Humans write documentation
Documenting is instructing or informing someone about the news and evidence related to a specific topic. Therefore, when we write technical documentation, It’s important to understand that we are writing for humans, not machines. We try to help the reader understand the complexity of our system, and to achieve this, we can make use of our extensive and rich language. However, the tools we have for creating documentation don’t always make things easy for us.
For example, in the case of OpenAPI, the most widely used tool for API documentation, we can only add arbitrary text in certain “description” fields. This falls short if we need to elaborate on the explanation of a resource, display examples, images, etc.
Furthermore, JSON and YAML formats are highly oriented towards machine-generated or machine-interpreted purposes, making it very challenging for humans to create and maintain them. Even though there are tools to simplify editing, it’s a format where syntactical definition takes precedence over semantics.
At Devengo, we believe that documentation should be oriented towards people. That’s why we’ve always advocated for using Markdown whenever possible. On the other hand, we also understand the value of syntactical definition when generating schemas, validators, clients, etc. Wouldn’t it be great if we could combine both worlds? As a matter of fact, that tool has existed for years, and it’s called API Blueprint.
API Blueprint is a tool that was born in 2013, allowing us to use Markdown as a language to document our APIs. Many people reading this article may have tried it at some point and considered it outdated because it lost the battle against OpenAPI. The latter tool became the industry standard, and all the focus has been on it. However, we believe it is still entirely valid because it provides the principles we mentioned earlier.
The number of artifacts we use in Blueprint is minimal and easy to learn.
It’s the definition of the different data types that the API handles.
If you open that snippet in a Markdown viewer, you won’t have any trouble reading and understanding the data structure. Additionally, it’s straightforward to write.
Once you have defined your data structures, you can use them in the endpoints definition. This is how it looks:
A great thing we can do is define different examples of requests and their responses. This is very convenient for providing examples of erroneous requests with their corresponding error messages. For instance, if we want to simulate a request where the authentication header is missing:
Another typical example would be documenting the case where we omit a required parameter.
The crucial point is that in Markdown, we can define documents in a much more flexible way, alternating between semantic and syntactic documentation as needed.
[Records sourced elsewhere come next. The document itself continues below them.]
Lemma process_inv p b sds w :
  valid p → shared_inv w →
  shared_inv (process_span_batch parse_dt driver_utc gzip_compress latency_float
                float_repr b (str_of_uuid p) sds w).2.
Proof.
  intros Hp [Hn Hpl]. split; [by apply process_ids|].
  destruct (process_span_batch _ _ _ _ _ _ _ _ w) as [res w'] eqn:E. cbn.
  intros r k. apply process_tables in E as [E|(st & rk & ps & n & wa & wb & x & wc & Eps & Eb & Es & E)].
  { unfold tables in E. replace (w_spans w') with (w_spans w) by congruence. apply Hpl. }
  apply (store_prepared_ok _ _ _ _ p) in Es as (_ & _ & Esp & _); [|intros; by apply pid_parses].
  unfold tables in E, Eb. replace (w_spans w') with (w_spans wc) by congruence.
  rewrite Esp. replace (w_spans wb) with (w_spans w) by congruence.
  intros [Hr|Hr%new_rows_sub]%elem_of_app; [by apply Hpl|]. intros Hk.
  apply list_elem_of_fmap in Hr as (s & -> & Hs).
  apply prepare_all_ok in Eps as (_ & _ & Eps & _). destruct (Eps s Hs) as (sd & _ & Hsd).
  apply (pf_key _ _ _ _ Hsd) in Hk as [id ->]. apply pf_project in Hsd.
  rewrite (pid_parses p Hp) in Hsd. injection Hsd as Hsd.
  change (sp_project (span_row driver_utc s)) with (ps_project s). rewrite <- Hsd.
  apply startswith_spec. unfold payload_prefix, payload_key. eexists. by rewrite !str_app_assoc.
Qed.

Lemma any_step_inv w w' : any_step w w' → shared_inv w → shared_inv w'.
Proof.
  intros (p & Hp & Hs) Hw. destruct Hs as [t fs w|g w|check payload id w Hc|b sds w|tid t w|limit w
    |days w].
  - by revert Hw; apply shared_inv_same.
  - by revert Hw; apply shared_inv_same.
  - apply shared_inv_preserves, Hw. apply ingest_outside; try done.
    + intros w1. specialize (Hc w1). by apply (f_equal (λ w, (w_spans w, event_ids w))) in Hc.
  - by apply process_inv.
  - apply shared_inv_preserves, Hw. unfold update_trace_aggregates.
    apply preserves_bind; [preserve|intros z]. apply get_db_preserves; [|by intros ?? [= ??]].
    unfold commit. preserve.
  - destruct Hw as [Hn Hpl]. split.
    + unfold event_ids. by rewrite ids_of_contents, deliver_contents, <- ids_of_contents.
    + by rewrite deliver_spans.
  - revert w Hw. apply retain_keeps.
    + by intros g w [].
    + by intros ks w _ [].
    + intros gone w _ [H1 H2]. split; [done|]. cbn. intros r k [Hr _]%elem_of_delete_where.
      by apply H2.
    + by intros gone w _ [].
    + by intros w w' [H1 H2] _.
Qed.

Lemma reachable_shared_inv w : reachable w → shared_inv w.
Proof.
  intros (w0 & Es & Eo & Hr). assert (H0 : shared_inv w0).
  { split; [unfold event_ids; rewrite Eo; constructor|]. rewrite Es. set_solver. }
  revert H0. clear Es Eo. induction Hr as [w|w1 w2 w3 H1 _ IH]; [done|].
  intros H0. by eapply IH, any_step_inv.
Qed.

(** *** What a foreign step leaves alone *)

Lemma foreign_step_view q w w' :
  valid q → foreign_step q w w' → shared_inv w → view q w' = view q w.
Proof.
  intros Hq (p & Hp & Hne & Hs) Hw. destruct Hs as [t fs w|g w|check payload id w Hc|b sds w
    |tid t w|limit w|days w]; [done|done|..].
  - apply ingest_confined; [done..|]. intros w1. by apply (f_equal (view q) (Hc w1)).
  - by apply process_confined.
  - by apply aggregates_confined.
  - by pose proof (f_equal fst (deliver_confined p q Hne limit w (si_ids w Hw))).
  - by apply retain_confined.
Qed.

Lemma foreign_steps_view q w w' :
  valid q → rtc (foreign_step q) w w' → shared_inv w → view q w' = view q w.
Proof.
  intros Hq. induction 1 as [w|w1 w2 w3 H1 _ IH]; intros Hw; [done|].
  rewrite IH; [by apply foreign_step_view|].
  destruct H1 as (p & Hp & _ & Hs). eapply any_step_inv; [by exists p|done].
Qed.
End tenants.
While these files can be easily read with a Markdown reader, there are also tools capable of analysing and understanding the format, allowing us to operationalise the documentation.
доверяй, но проверяй – Testing with Dredd
A widely popularised Russian proverb from the Cold War era says “Trust, but verify” (доверяй, но проверяй , doveryay, no proveryay) – a good practice to apply to our documentation.
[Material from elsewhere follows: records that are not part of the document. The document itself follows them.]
(** The row of a span. *)
Record row_of_span (rows : list ModelPrice) (p : Z) (s : SpanSchema) (r : SpanRow) : Prop := {
  rs_id : parse_uuid (span_id s) = Ok (sp_id r);
  rs_trace : parse_uuid (trace_id s) = Ok (sp_trace r);
  rs_project : sp_project r = p;
  rs_started : sp_started r = dt_utc (started_at s);
  rs_texts : (sp_name r, sp_provider r, sp_model r) = (name s, provider s, model s);
  rs_tokens : (sp_input r, sp_output r) = (input_tokens s, output_tokens s);
  rs_cost : sp_cost r = price rows s;
}.

(** The event of a row was published, its trace totalled. *)
Record visible (w : World) (r : SpanRow) : Prop := {
  vi_event : ∃ e, e ∈ w_outbox w ∧ ob_status e = DELIVERED ∧ message e ∈ w_published w ∧
    same_event (sp_project r) OUTBOX_SPAN_INSERTED (str_of_uuid (sp_id r)) e = true;
  vi_trace : ∃ t, t ∈ w_traces w ∧ is_trace (sp_project r) (sp_trace r) t = true ∧
    tr_started t <= sp_started r ∧ summed (w_spans w) t;
}.

Lemma prepared_row rows p s ps :
  acceptable rows s → prepared_as rows p s ps → row_of_span rows p s (row ps).
Proof.
  intros [_ _ _ _ [off [Hoff _]] _ _] [H1 H2 H3 H4 H5 H6 H7 _]. split; try done; cbn.
  - unfold db_time. by rewrite H4, Hoff.
  - unfold price. by rewrite H7.
Qed.

Lemma prepared_rows rows p ss l :
  (∀ s, s ∈ ss → acceptable rows s) → Forall2 (prepared_as rows p) ss l →
  Forall2 (row_of_span rows p) ss (map row l).
Proof.
  intros Ha Hl. induction Hl as [|s ps ss l Hs _ IH]; [by constructor|]. constructor.
  - apply prepared_row; [apply Ha; by left|done].
  - apply IH. intros x Hx. apply Ha. by right.
Qed.

Lemma prepared_from_span rows p ss l ps :
  Forall2 (prepared_as rows p) ss l → ps ∈ l → ∃ s, s ∈ ss ∧ prepared_as rows p s ps.
Proof.
  intros Hl. induction Hl as [|s x ss l Hs _ IH]; [by intros ?%not_elem_of_nil|].
  intros [->|Hin]%elem_of_cons; [exists s; split; [by left|done]|].
  destruct (IH Hin) as (s' & ? & ?). exists s'. split; [by right|done].
Qed.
As we explained in a previous post, it’s crucial to have living documentation to ensure it remains updated. At Devengo, our main product is an API, so we need the best integration experience and ensure that whatever the documentation states is aligned with the system’s actual behaviour.
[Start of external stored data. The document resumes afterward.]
(* ===== verification/Seed.v ===== *)
(** * Demo data

    [backend/seed/create_demo_data.py]: one session that inserts an
    organization, a project and two thousand spans, and commits.  What
    [random] and [uuid] give, and the hash of the demo key, are variables.  A
    statement on [spans] is subject to the policy of the migrations unless the
    role of the session is exempt from it; [projects.org_id] refers to
    [organizations], [spans.project_id] to nothing. *)

From S2P Require Import Prelude Text Schema.

Local Open Scope Z_scope.

Definition MODELS : list (string * string) :=
  [("openai", "gpt-4o"); ("openai", "gpt-4o-mini"); ("anthropic", "claude-sonnet-4-5")]%string.

Definition NAMES : list string := ["llm.completion"; "rag.retrieve"; "agent.step"]%string.

Definition SPANS : nat := 2000.

(** What the generator draws for one span: an index into each list, how many
    microseconds ago it started, the two token counts, the latency in
    microseconds, the cost in units of 1e-8 and whether it failed. *)
Record Draw : Type := {
  dr_model : nat; dr_name : nat; dr_ago : Z; dr_input : Z; dr_output : Z;
  dr_latency : Z; dr_cost : Z; dr_error : bool;
}.

Record SeedSpan : Type := {
  ss_id : string; ss_trace : string; ss_project : string; ss_name : string;
  ss_provider : string; ss_model : string; ss_input : Z; ss_output : Z;
  ss_latency : Z; ss_cost : Z; ss_status : string; ss_started : timestamp;
}.

(** The control plane and the table of spans. *)
Record SeedDb : Type := { sd_db : Db; sd_spans : list SeedSpan }.

(** [INSERT ... ON CONFLICT DO NOTHING] *)
Definition insert_or_skip {A} (conflict : A → A → bool) (r : A) (t : list A) : list A :=
  if existsb (conflict r) t then t else t ++ [r].

(** [project_id = NULLIF(current_setting('app.current_project_id', true), '')::uuid],
    which a new row has to satisfy as well. *)
Definition policy_admits (context : option string) (project_id : string) : bool :=
  match context with Some c => truthy c && String.eqb project_id c | None => false end.

Definition policy_violation : exn := SQLAlchemyError "InsufficientPrivilegeError".

Section seed.
(** The successive results of [uuid.uuid4()], the draws of each span, the
    SHA-256 digest of the demo key; whether the role of [DATABASE_URL] is exempt
    from row-level security; the clock. *)
Context (uuid4 : nat → string) (draw : nat → Draw) (key_hash : string) (exempt : bool)
  (now : timestamp).

Definition demo_organization (id : string) : Organization :=
  {| org_id := id; org_name := "Demo Org"; org_slug := "demo-org" |}.

Definition demo_project (id org : string) : Project :=
  {| p_id := id; p_org := org; p_name := "Default"; p_key_hash := key_hash;
     p_retention_days := 90; p_payload_mode := "all"; p_payload_max_bytes := 262144;
     p_redact_keys := "api_key,password,secret,token,authorization"; p_active := true;
     p_created := now |}.

Definition demo_span (project_id : string) (first : nat) (i : nat) : SeedSpan :=
  let d := draw i in
  let '(provider, model) := nth (dr_model d) MODELS ("", "")%string in
  let hours_ago := Z.min (dr_ago d) (7 * day) in
  {| ss_id := uuid4 (first + 2 * i); ss_trace := uuid4 (first + 2 * i + 1);
     ss_project := project_id; ss_name := nth (dr_name d) NAMES ""; ss_provider := provider;
     ss_model := model; ss_input := Z.max 0 (dr_input d); ss_output := Z.max 0 (dr_output d);
     ss_latency := Z.max 50000 (dr_latency d); ss_cost := dr_cost d;
     ss_status := if dr_error d then "error" else "ok"; ss_started := now - hours_ago |}.

Definition add_demo_organization (org : string) (s : SeedDb) : SeedDb :=
  {| sd_db := set_organizations
       (insert_or_skip organization_conflict (demo_organization org)) (sd_db s);
     sd_spans := sd_spans s |}.

(** A project that conflicts with none, of an organization that is not there, is
    refused by the foreign key. *)
Definition add_demo_project (project_id org : string) : M SeedDb unit :=
  s ← gets id;
  let p := demo_project project_id org in
  if existsb (project_conflict p) (projects (sd_db s)) then mret tt
  else
    raise_when (negb (existsb (λ o, String.eqb (org_id o) org) (organizations (sd_db s))))
      (SQLAlchemyError "IntegrityError") ;;
    modify (λ s, {| sd_db := set_projects (λ t, t ++ [p]) (sd_db s); sd_spans := sd_spans s |}).

(** [drawn] counts the identifiers drawn by earlier runs.  The session has no
    project in its context. *)
Definition seed (drawn : nat) : M SeedDb unit :=
  atomic (λ before _, before)
    (let org := uuid4 drawn in
     let project_id := uuid4 (S drawn) in
     modify (add_demo_organization org) ;;
     add_demo_project project_id org ;;
     let spans := map (demo_span project_id (S (S drawn))) (seq 0 SPANS) in
     raise_when (negb (exempt || forallb (λ x, policy_admits None (ss_project x)) spans))
       policy_violation ;;
     modify (λ s, {| sd_db := sd_db s; sd_spans := sd_spans s ++ spans |})).

(** ** Facts *)

Lemma demo_span_project p first i : ss_project (demo_span p first i) = p.
Proof. unfold demo_span. by destruct (nth _ MODELS _). Qed.

(** Every generated span is of the last seven days and has plausible numbers. *)
Lemma demo_span_plausible p first i : 0 <= dr_ago (draw i) →
  let s := demo_span p first i in
  now - 7 * day <= ss_started s <= now ∧ 0 <= ss_input s ∧ 0 <= ss_output s ∧
  50000 <= ss_latency s.
Proof.
  intros Hago. unfold demo_span. destruct (nth _ MODELS _) as [provider model]. cbn.
  unfold timestamp, day, hour, minute, second in *. lia.
Qed.

Lemma spans_refused p first :
  forallb (λ x, policy_admits None (ss_project x)) (map (demo_span p first) (seq 0 SPANS)) = false.
Proof. done. Qed.

(** With a role that row-level security binds, the script always fails and
    leaves the database as it was. *)
Lemma seed_refused drawn s : exempt = false → ∃ e, seed drawn s = (Raise e, s).
Proof.
  intros He. unfold seed, atomic. cbv [modify mbind M_bind].
  destruct (add_demo_project _ _ _) as [[[]|e] s1]; [|by eexists].
  cbv zeta. rewrite spans_refused, He. by eexists.
Qed.

(** With an exempt role, where nothing of the demo is there, it adds the
    organization, its project and two thousand spans of that project. *)
Lemma seed_first drawn s : exempt = true →
  existsb (organization_conflict (demo_organization (uuid4 drawn)))
    (organizations (sd_db s)) = false →
  existsb (project_conflict (demo_project (uuid4 (S drawn)) (uuid4 drawn)))
    (projects (sd_db s)) = false →
  ∃ s' new, seed drawn s = (Ok tt, s') ∧ sd_spans s' = sd_spans s ++ new ∧
    length new = SPANS ∧ (∀ x, x ∈ new → ss_project x = uuid4 (S drawn)) ∧
    projects (sd_db s') =
      projects (sd_db s) ++ [demo_project (uuid4 (S drawn)) (uuid4 drawn)] ∧
    organizations (sd_db s') = organizations (sd_db s) ++ [demo_organization (uuid4 drawn)].
Proof.
  intros He Ho Hp. unfold seed, atomic, add_demo_project. cbv [modify mbind M_bind gets id].
  assert (Eo : organizations (sd_db (add_demo_organization (uuid4 drawn) s)) =
               organizations (sd_db s) ++ [demo_organization (uuid4 drawn)]).
  { cbn. unfold insert_or_skip. by rewrite Ho. }
  change (projects (sd_db (add_demo_organization _ s))) with (projects (sd_db s)).
  rewrite Hp, Eo, existsb_app. cbn [existsb org_id demo_organization].
  rewrite String.eqb_refl, orb_true_r, He. cbv zeta.
  eexists _, _. split; [reflexivity|]. split; [reflexivity|].
  split; [by rewrite length_map, length_seq|]. split; [|done].
  intros x (i & -> & _)%list_elem_of_fmap. apply demo_span_project.
Qed.

(** Where the demo project is there already, the spans of another run belong to
    no project: the new identifier was drawn, but no row has it. *)
Lemma seed_again_orphans drawn s p : exempt = true →
  p ∈ projects (sd_db s) → p_key_hash p = key_hash →
  (∀ q, q ∈ projects (sd_db s) → p_id q ≠ uuid4 (S drawn)) →
  ∃ s' new, seed drawn s = (Ok tt, s') ∧ sd_spans s' = sd_spans s ++ new ∧
    length new = SPANS ∧ projects (sd_db s') = projects (sd_db s) ∧
    ∀ x q, x ∈ new → q ∈ projects (sd_db s') → p_id q ≠ ss_project x.
Proof.
  intros He Hp Hk Hfresh.
  assert (Hc : existsb (project_conflict (demo_project (uuid4 (S drawn)) (uuid4 drawn)))
                 (projects (sd_db s)) = true).
  { apply existsb_exists. exists p. split; [by apply list_elem_of_In|].
    unfold project_conflict. cbn. rewrite Hk, String.eqb_refl. by rewrite orb_true_r. }
  unfold seed, atomic, add_demo_project. cbv [modify mbind M_bind gets id].
  change (projects (sd_db (add_demo_organization _ s))) with (projects (sd_db s)).
  rewrite Hc, He. eexists _, _. split; [reflexivity|]. split; [reflexivity|].
  split; [by rewrite length_map, length_seq|]. split; [reflexivity|].
  intros x q (i & -> & _)%list_elem_of_fmap Hq. rewrite demo_span_project. by apply Hfresh.
Qed.
End seed.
One of the tools that allows us to operationalise API Blueprint documentation is Dredd. Personally, I believe this is one of the most useful yet lesser-known tools for API testing. Dredd will run an instance of your web server, automatically read all the requests defined in the document, and send them to this server to validate that the schemas and response codes match what has been documented. How cool is that?
If you liked what you just read but think you won’t be able to use it because you don’t use Blueprint, you should know that Dredd is quite stack-agnostic. It supports both OpenAPI and Blueprint files, and it even has plugins to integrate with various languages.
The installation and configuration of Dredd is very straightforward. You just need to specify the command to start your server, the file where the documentation resides, the endpoint to use, and, optionally, the configuration for hooks.
Providing Clean Data
As you may have inferred, the requests executed by Dredd are real requests against a test server, so they alter the state of resources. You’ll need to be cautious about this, just like in any other end-to-end type of test. For example, you might want to define a couple of different users to test different flows or create a resource only used for testing its deletion on a specific endpoint.
Optionally, you can configure hooks that run before or after each request to the server. A good use case is storing the authentication token after the call to the login endpoint and automatically including it in the subsequent requests.
Even if it’s technical, documentation is written by humans and intended for humans. Therefore, it’s crucial for it to be easy to write and read. In this post, we’ve seen how, with just a couple of simple and stack-agnostic tools, we can have a pipeline for generating and testing API documentation. Remember: Doveryay, no Proveryay.